Integration by substitution

[Skelly4444]

I am struggling to integrate (1+sinx) / cosx
using the substitution of u=sinx

The answer in the back of the book is -ln(1-sinx) + C
but whenever I type it into an online calculator, it comes up with a different answer?

Any guidance on how they've arrived at this answer would be greatly appreciated.

 

[Harry_the_cat]

If u=sin x then du = cos x dx. But this doesn't really help to simplify \(\displaystyle \int \frac{1 + sin x}{cos x} dx\), because there is no \(\displaystyle cos x dx\) part.

You need to do some algebraic manipulation first.
Multiply top and bottom of the expression to integrate by (1 - sin x), simplify and then do the integration by substitution.
Give it a go and then come back and show us or ask for more help.

By the way, what does the online calculator give as the answer?

 

[Skelly4444]

If u=sin x then du = cos x dx. But this doesn't really help to simplify \(\displaystyle \int \frac{1 + sin x}{cos x} dx\), because there is no \(\displaystyle cos x dx\) part.

You need to do some algebraic manipulation first.
Multiply top and bottom of the expression to integrate by (1 - sin x), simplify and then do the integration by substitution.
Give it a go and then come back and show us or ask for more help.

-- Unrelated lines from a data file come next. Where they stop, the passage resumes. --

Example closest_overlap_demo :
  match Portfolio.closest_overlap demo_portfolio demo_query (Some 2%Z) with
  | Ok top => Ok (map (fun p => (fst p, SketchPad.id (snd p))) top)
  | Raise e => Raise e
  end = Ok [(Some (PyFloat 1), "p2"); (Some (PyFloat 0.5), "p1")].
Proof. vm_compute. reflexivity. Qed.

(** X24 at [demo_portfolio] and [demo_query]. *)
Lemma closest_overlap_top_n_witness :
  exists ranking : list (score * SketchPad.t Model.Reference Model.Sketch),
    Permutation ranking
      (map (pair_of demo_query) (values (Portfolio.sketchpads demo_portfolio))) /\
    StronglySorted by_score ranking /\
    (forall n, exists top,
       Portfolio.closest_overlap demo_portfolio demo_query (Some n) = Ok top /\
       top = firstn (Z.to_nat n) ranking /\
       StronglySorted by_score top /\
       List.length top
         = Nat.min (Z.to_nat n) (List.length (Portfolio.sketchpads demo_portfolio)) /\
       (forall a b, In a top -> In b (skipn (Z.to_nat n) ranking) -> by_score a b)) /\
    Portfolio.closest_overlap demo_portfolio demo_query None
      = Portfolio.closest_overlap demo_portfolio demo_query (Some 5%Z) /\
    (forall n' n top, (n' <= n)%Z ->
       Portfolio.closest_overlap demo_portfolio demo_query (Some n) = Ok top ->
       Portfolio.closest_overlap demo_portfolio demo_query (Some n')
         = Ok (firstn (Z.to_nat n') top)).
Proof.
  apply (closest_overlap_top_n demo_portfolio demo_query).
  - apply init_wf.
  - intros sp Hin. simpl in Hin.
    destruct Hin as [<-|[<-|[<-|[]]]]; eexists;
      (split; [vm_compute; reflexivity | vm_compute; discriminate]).
Defined.
(** * Dependency graph analyzer: a shallow embedding and its properties

    This development embeds the two Python programs of the repository,

    - [dep-graph-analyzer.py]  (class [DependencyGraphAnalyzer]) and
    - [dep-graph-analysis-report.py] (function [analyze_dependency_graph]),

    and settles the properties that the design document states about them.

    Modelling conventions.
    - Python [str] values are [string]s; the source text of a scanned file is
      taken to be ASCII.
    - A [pathlib] path is absolute and POSIX, with the behaviour of
      CPython 3.11: the list of its segments below the root [/].  The file
      system is a finite tree without symbolic links that does not change
      during a run, so [Path.resolve()] is the lexical collapse of [..]
      segments; a leading double slash is identified with the root.
    - A Python exception is a value [Raise e] of the error monad [result].
    - The analyzer is embedded at two levels.  The modules [FS] and
      [Analyzer] describe a run in which the operating system reports
      nothing but the presence or absence of an entry.  The module [OS]
      adds what the operating system and [pathlib] may raise on the way: an
      error of [os.stat] that [Path.exists()] and [Path.is_dir()] raise
      again, the [ValueError] of [Path.resolve()] for a NUL character, and
      the errors of [open] in [save_outputs].  Whatever a run of [OS]
      returns, the first level returns as well
      ([os_build_dependency_graph_refines]), so every property of a graph
      built at the first level holds of every graph built at the second.
    - Text written to the standard output is left out.
    - [dict] objects whose order is visible ([self.nodes]) are insertion
      ordered association lists; the two [defaultdict(int)] counters are
      [gmap string nat] read with a default of [0]. *)

From Stdlib Require Import String Ascii List Bool Arith Lia QArith.
From Stdlib Require Import OrderedTypeEx DecimalString DecimalNat.
From stdpp Require Import base list strings gmap sorting.

Local Open Scope string_scope.
Local Open Scope list_scope.

(** ** Exceptions *)

Inductive exn : Set :=
| ValueError (msg : string)
| ZeroDivisionError
| OSError (errno : string).

Inductive result (A : Type) : Type :=
| Ok (a : A)
| Raise (e : exn).

Arguments Ok {A} a.
Arguments Raise {A} e.

#[global] Instance result_ret : MRet result := fun A a => Ok a.

#[global] Instance result_bind : MBind result := fun A B k c =>
  match c with
  | Ok a => k a
  | Raise e => Raise e
  end.

#[global] Instance result_fmap : FMap result := fun A B f c =>
  match c with
  | Ok a => Ok (f a)
  | Raise e => Raise e
  end.

(** [for x in xs: acc = body(acc, x)] where the body may raise. *)
Fixpoint for_each {A S} (body : S -> A -> result S) (xs : list A) (acc : S)
  : result S :=
  match xs with
  | [] => Ok acc
  | x :: xs' => acc' ← body acc x; for_each body xs' acc'
  end.

(** ** Python string primitives *)

Module PyStr.

(** [s.startswith(p)] *)
Definition startswith (s p : string) : bool := String.prefix p s.

(** [sub in s] *)
Fixpoint contains (sub s : string) : bool :=
  String.prefix sub s ||
  match s with
  | EmptyString => false
  | String _ s' => contains sub s'
  end.

(** [s[n:]] *)
Fixpoint drop (n : nat) (s : string) : string :=
  match n, s with
  | O, _ => s
  | S _, EmptyString => EmptyString
  | S n', String _ s' => drop n' s'
  end.

(** [s[:n]] *)
Fixpoint take (n : nat) (s : string) : string :=
  match n, s with
  | O, _ => EmptyString
  | S _, EmptyString => EmptyString
  | S n', String c s' => String c (take n' s')
  end.

(** [s.endswith(p)] *)
Definition endswith (s p : string) : bool :=
  (String.length p <=? String.length s)%nat &&
  String.eqb (drop (String.length s - String.length p) s) p.

(** [s.rfind(c)], with [None] for Python's [-1]. *)
Fixpoint rfind (c : ascii) (s : string) : option nat :=
  match s with
  | EmptyString => None
  | String a s' =>
      match rfind c s' with
      | Some i => Some (S i)
      | None => if Ascii.eqb a c then Some O else None
      end
  end.
Lemma edit_script_common (a b : list jsstring) :
  common_subsequence (tokens_where is_eq (edit_script a b)) a b.
Proof.
  unfold common_subsequence. funelim (edit_script a b).
  - rewrite tokens_where_map_drop by done. split; apply sublist_nil_l.
  - rewrite tokens_where_map_drop by done. split; apply sublist_nil_l.
  - rewrite tokens_where_cons. simpl. destruct H as [Ha Hb].
    subst y. split; by apply sublist_skip.
  - rewrite tokens_where_cons. simpl. destruct H as [Ha Hb].
    split; [by apply sublist_cons|done].
  - rewrite tokens_where_cons. simpl. destruct H as [Ha Hb].
    split; [done|by apply sublist_cons].
Qed.

Lemma edit_script_lcs (a b : list jsstring) :
  length (tokens_where is_eq (edit_script a b)) = lcs a b.
Proof.
  funelim (edit_script a b).
  - rewrite tokens_where_map_drop by done. by simp lcs.
  - rewrite tokens_where_map_drop by done. by rewrite lcs_nil_r.
  - rewrite tokens_where_cons, lcs_cons. simpl. rewrite decide_True by done. lia.
  - rewrite tokens_where_cons, lcs_cons. simpl. rewrite decide_False by done.
    apply Nat.leb_le in Heq. lia.
  - rewrite tokens_where_cons, lcs_cons. simpl. rewrite decide_False by done.
    apply Nat.leb_gt in Heq. lia.
Qed.

(** C3: the number of equal operations in the script of [diffTokens a b] is
    the length of a longest common subsequence of [a] and [b]: the tokens
    of the equal operations are a common subsequence, and no common
    subsequence is longer. *)
Theorem diffTokens_lcs (a b : list jsstring) :
  common_subsequence (tokens_where is_eq (diffTokens a b)) a b /\
  forall s, common_subsequence s a b ->
            length s <= length (tokens_where is_eq (diffTokens a b)).
Proof.
  rewrite diffTokens_script. split; [apply edit_script_common|].
  intros s [Ha Hb]. rewrite edit_script_lcs. by apply lcs_upper_bound.
Qed.
Lemma drainLoop_Some fuel : forall st st',
  drainLoop fuel st = Some st' ->
  drawbuffer_ st' = [] /\ bufferdrawing_ st' = bufferdrawing_ st.
Proof.
  induction fuel as [|fuel IH]; intros [i u r o l b q us t] st';
    destruct q as [|msg rest]; cbn [drainLoop drawbuffer_]; intros Hrun;
    try discriminate; try (injection Hrun as <-; now split).
  apply IH in Hrun as [Hq Hb]. split; [exact Hq|].
  rewrite Hb. destruct b.
  - now rewrite handleBuffered_buffering.
  - now rewrite handleBuffered_live.
Qed.

Lemma flushDrawBuffer_Some fuel st st' :
  flushDrawBuffer fuel st = Some st' ->
  drawbuffer_ st' = [] /\ bufferdrawing_ st' = false.
Proof. intros Hrun. now apply drainLoop_Some in Hrun. Qed.

(** *** Raster chunks *)

Lemma handleRaster_completes fuel msg st :
  completes msg = true ->
  (length (drawbuffer_ st) <= fuel)%nat ->
  exists st',
    handleRaster fuel msg st = Some st'
    /\ trace st' = trace st ++ Emit (rasterReceived 100) :: replay (drawbuffer_ st)
    /\ drawbuffer_ st' = [] /\ bufferdrawing_ st' = false.
Proof.
  unfold completes, handleRaster. intros Hc Hlen.
  destruct (r_size msg =? 0).
  - rewrite flushDrawBuffer_spec by exact Hlen.
    eexists; split; [reflexivity|]. simpl. now rewrite <- app_assoc.
  - simpl in Hc. apply negb_true_iff in Hc. rewrite Hc.
    rewrite flushDrawBuffer_spec by (destruct (r_offset msg =? 0); exact Hlen).
    eexists; split; [reflexivity|].
    destruct (r_offset msg =? 0); simpl; now rewrite <- app_assoc.
Qed.

Lemma handleRaster_partial fuel msg st :
  completes msg = false ->
  exists st',
    handleRaster fuel msg st = Some st'
    /\ bufferdrawing_ st' = bufferdrawing_ st
    /\ drawbuffer_ st' = drawbuffer_ st
    /\ exists percent, trace st' = trace st ++ [Emit (rasterReceived percent)].
Proof.
  unfold completes, handleRaster. intros Hc.
  apply orb_false_iff in Hc as [Hz Hlt]. rewrite Hz.
  apply negb_false_iff in Hlt. rewrite Hlt.
  eexists; split; [reflexivity|].
  destruct (r_offset msg =? 0); simpl; eauto.
Qed.

(** *** Receiving while the snapshot is incomplete *)

Lemma filter_snoc_other (t : list Event) e :
  isApplication e = false ->
  List.filter isApplication (t ++ [e]) = List.filter isApplication t.
Proof.
  intros He. rewrite List.filter_app. simpl. rewrite He. apply app_nil_r.
Qed.

Lemma receive_whileBuffering fuel msg st :
  bufferdrawing_ st = true ->
  whileBuffering msg = true ->
  exists st',
    receive fuel msg st = Some st'
    /\ bufferdrawing_ st' = true
    /\ drawbuffer_ st' = drawbuffer_ st ++ drawingOps [msg]
    /\ List.filter isApplication (trace st')
       = List.filter isApplication (trace st).
Proof.
  intros Hb Hw.
  destruct msg as [e|m|m| | |m|m|m]; cbn [drawingOps flat_map];
    rewrite ?app_nil_r.
  - destruct e; try discriminate; eexists; (split; [reflexivity|]);
      simpl; rewrite ?filter_snoc_other; auto.
  - eexists; split; [reflexivity|].
    unfold handleUserInfo.
    destruct (ui_event m); simpl; rewrite ?filter_snoc_other; auto;
      destruct (users_ st !! ui_user_id m); simpl;
      rewrite ?filter_snoc_other; auto.
  - simpl in Hw. apply negb_true_iff in Hw.
    destruct (handleRaster_partial fuel m st Hw)
      as (st' & Hrun & Hb' & Hq & percent & Ht).
    exists st'. cbn [receive]. rewrite Hrun, Hb', Hq, Ht.
    rewrite filter_snoc_other by reflexivity. auto.
  - eexists; split; [reflexivity|]. simpl.
    rewrite filter_snoc_other; auto.
  - eexists; split; [reflexivity|]. simpl.
    rewrite filter_snoc_other; auto.
  - eexists; split; [reflexivity|]. unfold handleSessionEvent.
    destruct (negb (sev_target m =? null_user)
              && negb (bool_decide (is_Some (users_ st !! sev_target m))));
      [auto|].
    destruct (sev_action m), (negb (sev_target m =? null_user)); simpl;
      rewrite ?filter_snoc_other; auto.
  - eexists; split; [reflexivity|]. simpl.
    rewrite filter_snoc_other; auto.
  - rewrite receive_drawing, handleBuffered_buffering by exact Hb.
    eexists; split; [reflexivity|]. simpl. auto.
Qed.

Lemma drawingOps_cons msg msgs :
  drawingOps (msg :: msgs) = drawingOps [msg] ++ drawingOps msgs.
Proof. unfold drawingOps. simpl. now rewrite app_nil_r. Qed.

Lemma receiveAll_whileBuffering fuel msgs : forall st,
  bufferdrawing_ st = true ->
  forallb whileBuffering msgs = true ->
  exists st',
    receiveAll fuel msgs st = Some st'
    /\ bufferdrawing_ st' = true
    /\ drawbuffer_ st' = drawbuffer_ st ++ drawingOps msgs
    /\ List.filter isApplication (trace st')
       = List.filter isApplication (trace st).
Proof.
  induction msgs as [|msg msgs IH]; intros st Hb Hall.
  - exists st. simpl. rewrite app_nil_r. auto.
  - simpl in Hall. apply andb_true_iff in Hall as [Hw Hall].
    destruct (receive_whileBuffering fuel msg st Hb Hw)
      as (st1 & Hrun & Hb1 & Hq1 & Ht1).
    destruct (IH st1 Hb1 Hall) as (st2 & Hrun2 & Hb2 & Hq2 & Ht2).
    exists st2. cbn [Client.receiveAll]. rewrite Hrun, Hrun2.
    rewrite Hq2, Hq1, Ht2, Ht1, (drawingOps_cons msg msgs), <- app_assoc.
    auto.
Qed.

(** *** The claims on buffering and replay *)

(** C1.  While the member is buffering, which it is until a completing
    raster message arrives, every received drawing command is appended to
    the draw buffer in the order of receipt: none is applied (the trace
    gains no application) and none is dropped.  The raster message that
    completes the transfer then emits the 100% signal and applies the
    buffered commands, the ones that were queued before included, in
    exactly that order, leaving the buffer empty and buffering off. *)
Theorem drawing_buffered_then_replayed fuel msgs fin st :
  bufferdrawing_ st = true ->
  forallb whileBuffering msgs = true ->
  completes fin = true ->
  (length (drawbuffer_ st) + length (drawingOps msgs) <= fuel)%nat ->
  exists st1 st2,
    receiveAll fuel msgs st = Some st1
    /\ bufferdrawing_ st1 = true
    /\ drawbuffer_ st1 = drawbuffer_ st ++ drawingOps msgs
    /\ List.filter isApplication (trace st1)
       = List.filter isApplication (trace st)
    /\ receive fuel (RecvRaster fin) st1 = Some st2
    /\ trace st2
       = trace st1 ++ Emit (rasterReceived 100)
                      :: replay (drawbuffer_ st ++ drawingOps msgs)
    /\ drawbuffer_ st2 = []
    /\ bufferdrawing_ st2 = false.
Proof.
  intros Hb Hall Hfin Hfuel.
  destruct (receiveAll_whileBuffering fuel msgs st Hb Hall)
    as (st1 & Hrun & Hb1 & Hq1 & Ht1).
  destruct (handleRaster_completes fuel fin st1 Hfin)
    as (st2 & Hrun2 & Ht2 & Hq2 & Hb2).
  { rewrite Hq1, length_app. exact Hfuel. }
  exists st1, st2. rewrite Hq1 in Ht2. auto 10.
Qed.

(** C10.  The flush terminates on every queue, with one iteration per
    queued message: it clears the flag first, so each message is taken
    from the queue, applied and deleted once, in queue order, none is put
    back, and the queue is empty at the end.  Nothing else changes. *)
Theorem flushDrawBuffer_terminates fuel st :
  (length (drawbuffer_ st) <= fuel)%nat ->
  exists st',
    flushDrawBuffer fuel st = Some st'
    /\ drawbuffer_ st' = []
    /\ bufferdrawing_ st' = false
    /\ trace st' = trace st ++ replay (drawbuffer_ st)
    /\ raster_ st' = raster_ st /\ rasteroffset_ st' = rasteroffset_ st
    /\ users_ st' = users_ st /\ info_ st' = info_ st
    /\ lock_ st' = lock_ st /\ usersessions_ st' = usersessions_ st.
Proof.
  intros Hlen. exists (flushed st).
  split; [now apply flushDrawBuffer_spec|]. simpl. auto 10.
Qed.

(** *** Live is for good *)

Lemma sendRasterChunk_buffer st st' :
  sendRasterChunk st = Some st' ->
  bufferdrawing_ st' = bufferdrawing_ st /\ drawbuffer_ st' = drawbuffer_ st.
Proof.
  unfold sendRasterChunk.
  repeat match goal with
         | |- context [if ?c then _ else _] => destruct c
         end; intros Hrun; try discriminate; injection Hrun as <-; now split.
Qed.
Lemma deref_extend_new h d : deref (extend h d) (next h) = d.
Proof. unfold deref, extend. simpl. now rewrite Nat.eqb_refl. Qed.

Lemma deref_extend_old h d l :
  l < next h -> deref (extend h d) l = deref h l.
Proof.
  intros L. unfold deref, extend. simpl.
  destruct (Nat.eqb_spec l (next h)); [lia|reflexivity].
Qed.

Lemma deref_put_other h l l' d : l' <> l -> deref (put h l d) l' = deref h l'.
Proof.
  intros N. unfold deref, put. simpl.
  destruct (Nat.eqb_spec l' l); [contradiction|reflexivity].
Qed.

(** A dict without predicate keys keeps every row. *)
Lemma apply_entry_no_rebind data kv d :
  rebinds (snd kv) = false -> apply_entry data kv = Ok d -> d = data.
Proof.
  destruct kv as [k [l|p]]; simpl; [discriminate|].
  intros R. unfold apply_entry. simpl.
  destruct (col_index data k) as [i|]; [|now intros E; inversion E].
  unfold entry_mask.
  destruct p as [b i0 c s e g ge l le]; simpl in R |- *.
  destruct b, i0, c, s, e, g, ge, l, le; try discriminate.
  simpl. intros E. inversion E. unfold narrow.
  rewrite select_all by (unfold series; now rewrite length_map).
  now destruct data.
Qed.

(** The loop on references: the frame it ends on is the copy or newer,
    holds what the loop on contents computes, and no object that existed
    before the copy has changed. *)
Lemma apply_entries_ref_spec f : forall h data h' data' n0,
  apply_entries_ref h data f = Ok (h', data') ->
  n0 <= data -> data < next h ->
  n0 <= data' /\ data' < next h'
  /\ apply_entries (deref h data) f = Ok (deref h' data')
  /\ (forall l, l < n0 -> deref h' l = deref h l).
Proof.
  induction f as [|kv f IH]; intros h data h' data' n0 E Lo Hi; simpl in E.
  - inversion E; subst. repeat split; auto.
  - apply bind_ok in E. destruct E as [[h1 data1] [E1 E]]. simpl in E.
    unfold apply_entry_ref in E1. simpl.
    destruct (col_index (deref h data) (fst kv)) as [i|] eqn:Ei.
    + apply bind_ok in E1. destruct E1 as [d [Ed E1]].
      rewrite Ed. simpl.
      destruct (rebinds (snd kv)) eqn:R; inversion E1; subst h1 data1.
      * destruct (IH _ _ _ _ n0 E) as [A [B [C D]]];
          [simpl; lia|simpl; lia|].
        rewrite deref_extend_new in C. repeat split; auto.
        intros l L. rewrite D by assumption.
        apply deref_extend_old. lia.
      * apply apply_entry_no_rebind in Ed; [subst d|assumption].
        now apply IH.
    + inversion E1; subst h1 data1.
      assert (Ed : apply_entry (deref h data) kv = Ok (deref h data)).
      { unfold apply_entry. now rewrite Ei. }
      rewrite Ed. simpl. now apply IH.
Qed.

Lemma apply_filters_ref_spec h df filters h' data :
  apply_filters_ref h df filters = Ok (h', data) ->
  df < next h ->
  next h <= data /\ data < next h'
  /\ apply_filters (deref h df) filters = Ok (deref h' data)
  /\ (forall l, l < next h -> deref h' l = deref h l).
Proof.
  intros E L. unfold apply_filters_ref, copy in E.
  assert (New : deref (extend h (deref h df)) (next h) = deref h df)
    by apply deref_extend_new.
  assert (Old : forall l, l < next h ->
                          deref (extend h (deref h df)) l = deref h l)
    by (intros l Hl; now apply deref_extend_old).
  unfold alloc in E.
  assert (Copy : next h <= next h /\ next h < next (extend h (deref h df))
                 /\ Ok (deref h df)
                    = Ok (deref (extend h (deref h df)) (next h))
                 /\ (forall l, l < next h ->
                       deref (extend h (deref h df)) l = deref h l)).
  { split; [lia|]. split; [simpl; lia|]. split; [now rewrite New|exact Old]. }
  destruct filters as [[|kv f]|].
  - inversion E; subst h' data. exact Copy.
  - apply apply_entries_ref_spec with (n0 := next h) in E;
      [|lia|simpl; lia].
    destruct E as [A [B [C D]]]. rewrite New in C.
    split; [assumption|]. split; [assumption|]. split; [assumption|].
    intros l Hl. rewrite D by assumption. now apply Old.
  - inversion E; subst h' data. exact Copy.
Qed.
End StoreFacts.

(** C8.  On an empty or absent spec [apply_filters] returns a new object
    with the content of [T]: its reference differs from that of [T], the
    content at both is that of [T], no object of the caller changed, and
    after any in-place change of the returned object [T] still holds its
    content.  With any spec the returned object is newer than every object
    of the caller and the caller's objects are unchanged. *)
Theorem apply_filters_returns_a_distinct_copy :
  forall (P : Pandas) (h : Store.heap) (T : Store.loc),
    T < Store.next h ->
    (forall filters,
        filters = None \/ filters = Some [] ->
        exists h' data,
          Store.apply_filters_ref h T filters = Ok (h', data)
          /\ data <> T
          /\ Store.deref h' data = Store.deref h T
          /\ Store.deref h' T = Store.deref h T
          /\ (forall d, Store.deref (Store.put h' data d) T = Store.deref h T))
    /\ (forall filters h' data,
           Store.apply_filters_ref h T filters = Ok (h', data) ->
           data <> T
           /\ apply_filters (Store.deref h T) filters
              = Ok (Store.deref h' data)
           /\ (forall l, l < Store.next h ->
                         Store.deref h' l = Store.deref h l)
           /\ (forall d l, l < Store.next h ->
                           Store.deref (Store.put h' data d) l
                           = Store.deref h l)).
Proof.
  intros P h T L.
  assert (General : forall filters h' data,
             Store.apply_filters_ref h T filters = Ok (h', data) ->
             data <> T
             /\ apply_filters (Store.deref h T) filters
                = Ok (Store.deref h' data)
             /\ (forall l, l < Store.next h ->
                           Store.deref h' l = Store.deref h l)
             /\ (forall d l, l < Store.next h ->
                             Store.deref (Store.put h' data d) l
                             = Store.deref h l)).
  { intros filters h' data E.
    destruct (apply_filters_ref_spec h T filters h' data E L)
      as [A [B [C D]]].
    split; [lia|]. split; [assumption|]. split; [assumption|].
    intros d l Hl. rewrite deref_put_other by lia. now apply D. }
  split; [|exact General].
  intros filters Hf.
  assert (E : exists h' data,
             Store.apply_filters_ref h T filters = Ok (h', data)).
  { unfold Store.apply_filters_ref, Store.copy. simpl.
    destruct Hf as [-> | ->]; eexists; eexists; reflexivity. }
  destruct E as [h' [data E]]. exists h', data.
  destruct (General filters h' data E) as [N [C [O M]]].
  split; [assumption|]. split; [assumption|].
  split.
  - assert (C' : apply_filters (Store.deref h T) filters
                 = Ok (Store.deref h T))
      by (destruct Hf as [-> | ->]; reflexivity).
    rewrite C in C'. now inversion C'.
  - split; [now apply O|]. intros d. now apply M.
Qed.
(** [col_to_letter] peels off the last letter and recurs on the quotient. *)
Lemma col_to_letter_eq (col : Z) : 0 < col ->
  col_to_letter col = (col_to_letter ((col - 1) / 26) ++
    String (ascii_of_nat (Z.to_nat (65 + (col - 1) mod 26))) "")%string.
Proof.
  intros H; unfold col_to_letter; rewrite col_loop_S.
  replace (0 <? col) with true by (symmetry; apply Z.ltb_lt; exact H).
  rewrite col_loop_app; f_equal.
  pose proof (col_quot_bound col H).
  apply col_loop_fuel; lia.
Qed.

Lemma col_to_letter_nonpos (col : Z) : col <= 0 -> col_to_letter col = "".
Proof.
  intros H; unfold col_to_letter; rewrite col_loop_S.
  replace (0 <? col) with false by (symmetry; apply Z.ltb_ge; exact H); reflexivity.
Qed.

Lemma letter_code (col : Z) : 0 < col ->
  nat_of_ascii (ascii_of_nat (Z.to_nat (65 + (col - 1) mod 26))) = Z.to_nat (65 + (col - 1) mod 26).
Proof.
  intros H; apply nat_ascii_embedding.
  pose proof (Z.mod_pos_bound (col - 1) 26 ltac:(lia)); lia.
Qed.

Lemma col_to_letter_upper (col : Z) : 0 < col ->
  col_to_letter col <> "" /\ forallb is_upper (list_ascii_of_string (col_to_letter col)) = true.
Proof.
  intros H; remember (Z.to_nat col) as n eqn:En.
  assert (Hn : (Z.to_nat col <= n)%nat) by lia; clear En.
  revert col H Hn; induction n as [|n IH]; intros col H Hn; [lia|].
  rewrite col_to_letter_eq by exact H.
  split; [destruct (col_to_letter _); discriminate|].
  rewrite list_ascii_app, forallb_app; apply andb_true_iff; split.
  - pose proof (col_quot_bound col H).
    destruct (Z.eq_dec ((col - 1) / 26) 0) as [E|E].
    + rewrite E, col_to_letter_nonpos by lia; reflexivity.
    + apply (IH ((col - 1) / 26)); lia.
  - cbn [list_ascii_of_string forallb]; unfold is_upper; rewrite letter_code by exact H.
    pose proof (Z.mod_pos_bound (col - 1) 26 ltac:(lia)).
    rewrite andb_true_r; apply andb_true_iff; split; apply Nat.leb_le; lia.
Qed.

Lemma str_snoc_inj (s1 s2 : string) (x y : ascii) :
  (s1 ++ String x "")%string = (s2 ++ String y "")%string -> s1 = s2 /\ x = y.
Proof.
  revert s2; induction s1 as [|a s1 IH]; intros s2 H; destruct s2 as [|b s2];
    simpl in H.
  - inversion H; auto.
  - inversion H as [[Ha Hs]]; destruct s2; discriminate.
  - inversion H as [[Ha Hs]]; destruct s1; discriminate.
  - inversion H as [[Ha Hs]]; subst; destruct (IH s2 Hs); subst; auto.
Qed.

Lemma col_to_letter_inj_aux (n : nat) : forall a b, 0 < a -> 0 < b ->
  (Z.to_nat a <= n)%nat -> (Z.to_nat b <= n)%nat ->
  col_to_letter a = col_to_letter b -> a = b.
Proof.
  induction n as [|n IH]; intros a b Ha Hb Hna Hnb H; [lia|].
  rewrite (col_to_letter_eq a Ha), (col_to_letter_eq b Hb) in H.
  apply str_snoc_inj in H as [Hq Hc].
  pose proof (col_quot_bound a Ha); pose proof (col_quot_bound b Hb).
  assert (Er : (a - 1) mod 26 = (b - 1) mod 26).
  { apply (f_equal nat_of_ascii) in Hc; rewrite !letter_code in Hc by lia.
    pose proof (Z.mod_pos_bound (a - 1) 26 ltac:(lia));
    pose proof (Z.mod_pos_bound (b - 1) 26 ltac:(lia)); lia. }
  assert (Eq : (a - 1) / 26 = (b - 1) / 26).
  { destruct (Z.eq_dec ((a - 1) / 26) 0) as [Ea|Ea], (Z.eq_dec ((b - 1) / 26) 0) as [Eb|Eb].
    - lia.
    - rewrite Ea, col_to_letter_nonpos in Hq by lia.
      destruct (col_to_letter_upper ((b - 1) / 26) ltac:(lia)); congruence.
    - rewrite Eb, (col_to_letter_nonpos 0) in Hq by lia.
      destruct (col_to_letter_upper ((a - 1) / 26) ltac:(lia)); congruence.
    - apply IH; auto; lia. }
  pose proof (Z.div_mod (a - 1) 26 ltac:(lia)); pose proof (Z.div_mod (b - 1) 26 ltac:(lia)).
  lia.
Qed.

By the way, what does the online calculator give as the answer?

Many thanks for that, the online calculator splits the fraction into secx and tanx and solves them separately to give
ln(tanx + secx) - ln(cosx) + C

I found another online calculator that replaces dx with du/cosx which gives cos^2x on the bottom. This can then be replaced with 1-sin^2x and then the whole fraction just contains sin.

Thanks for your help.

 

[pka]

Many thanks for that, the online calculator splits the fraction into secx and tanx and solves them separately to give
ln(tanx + secx) - ln(cosx) + C

[imath]\displaystyle\int {\frac{{1 + \sin (x)}}{{\cos (x)}}} dx=\displaystyle\int {{\tan(x) + \sec (x)}} dx[/imath]
Because [imath]\displaystyle{\frac{\sin(x)}{\cos(x)}=\tan(x)~\&~\frac{1}{\cos(x)}=\sec(x)}[/imath]

 

[Cubist]

The answer in the back of the book is -ln(1-sinx) + C
but whenever I type it into an online calculator, it comes up with a different answer?

Many thanks for that, the online calculator splits the fraction into secx and tanx and solves them separately to give
ln(tanx + secx) - ln(cosx) + C

-ln( 1-sin(x) )
= ln( 1/(1-sin(x)) )
= ln( (sin(x)+1) / [ (1-sin(x))(1+sin(x)) ] )
= ln( (sin(x)+1) / (1-sin(x)^2) )
= ln( (sin(x)+1)/cos(x)^2 )
= ln( (tan(x)+sec(x)) / cos(x) )
= ln(tan(x) + sec(x)) - ln(cos(x))

Therefore both answers are the same, EXCEPT that the very bottom line "ln(tan(x) + sec(x)) - ln(cos(x))" is only valid where cos(x)>0, therefore the answer at the back of the book is better because it's valid over a greater domain.

 

[lookagain]

I am struggling to integrate (1+sinx) / cosx

The answer in the back of the book is -ln(1-sinx) + C

The book's answer needs absolute value bars around the argument. A variation of the answer that
you gave in post #3 from an online calculator keeps everything in terms of tangents and secants:

\(\displaystyle ln|tan(x) + sec(x)| \ + \ ln|sec(x)| + C \)

 

[Skelly4444]

Can this expression be solved by using the substitution u=cosx instead of u=sinx?

I have tried using cosx but can't seem to get anywhere with it.

 

[pka]

Can this expression be solved by using the substitution u=cosx instead of u=sinx?
I have tried using cosx but can't seem to get anywhere with it.

Well, you have been given multiple ways this might be done.
Look at this rather unusual one.

 

[Skelly4444]

Not quite sure what you mean here, I just wanted to know whether u=cosx would produce anything useful to successfully integrate the expression?

 

[Steven G]

The way u-substitution works is you choose something to be u and what is left over should be within a constant multiple of du.

You probably can make the substitution u=cosx but then you need to write (1+sinx) in terms of u and dx = -du/sinx in terms of u

It will be very messy and that is not what u-subs are all about.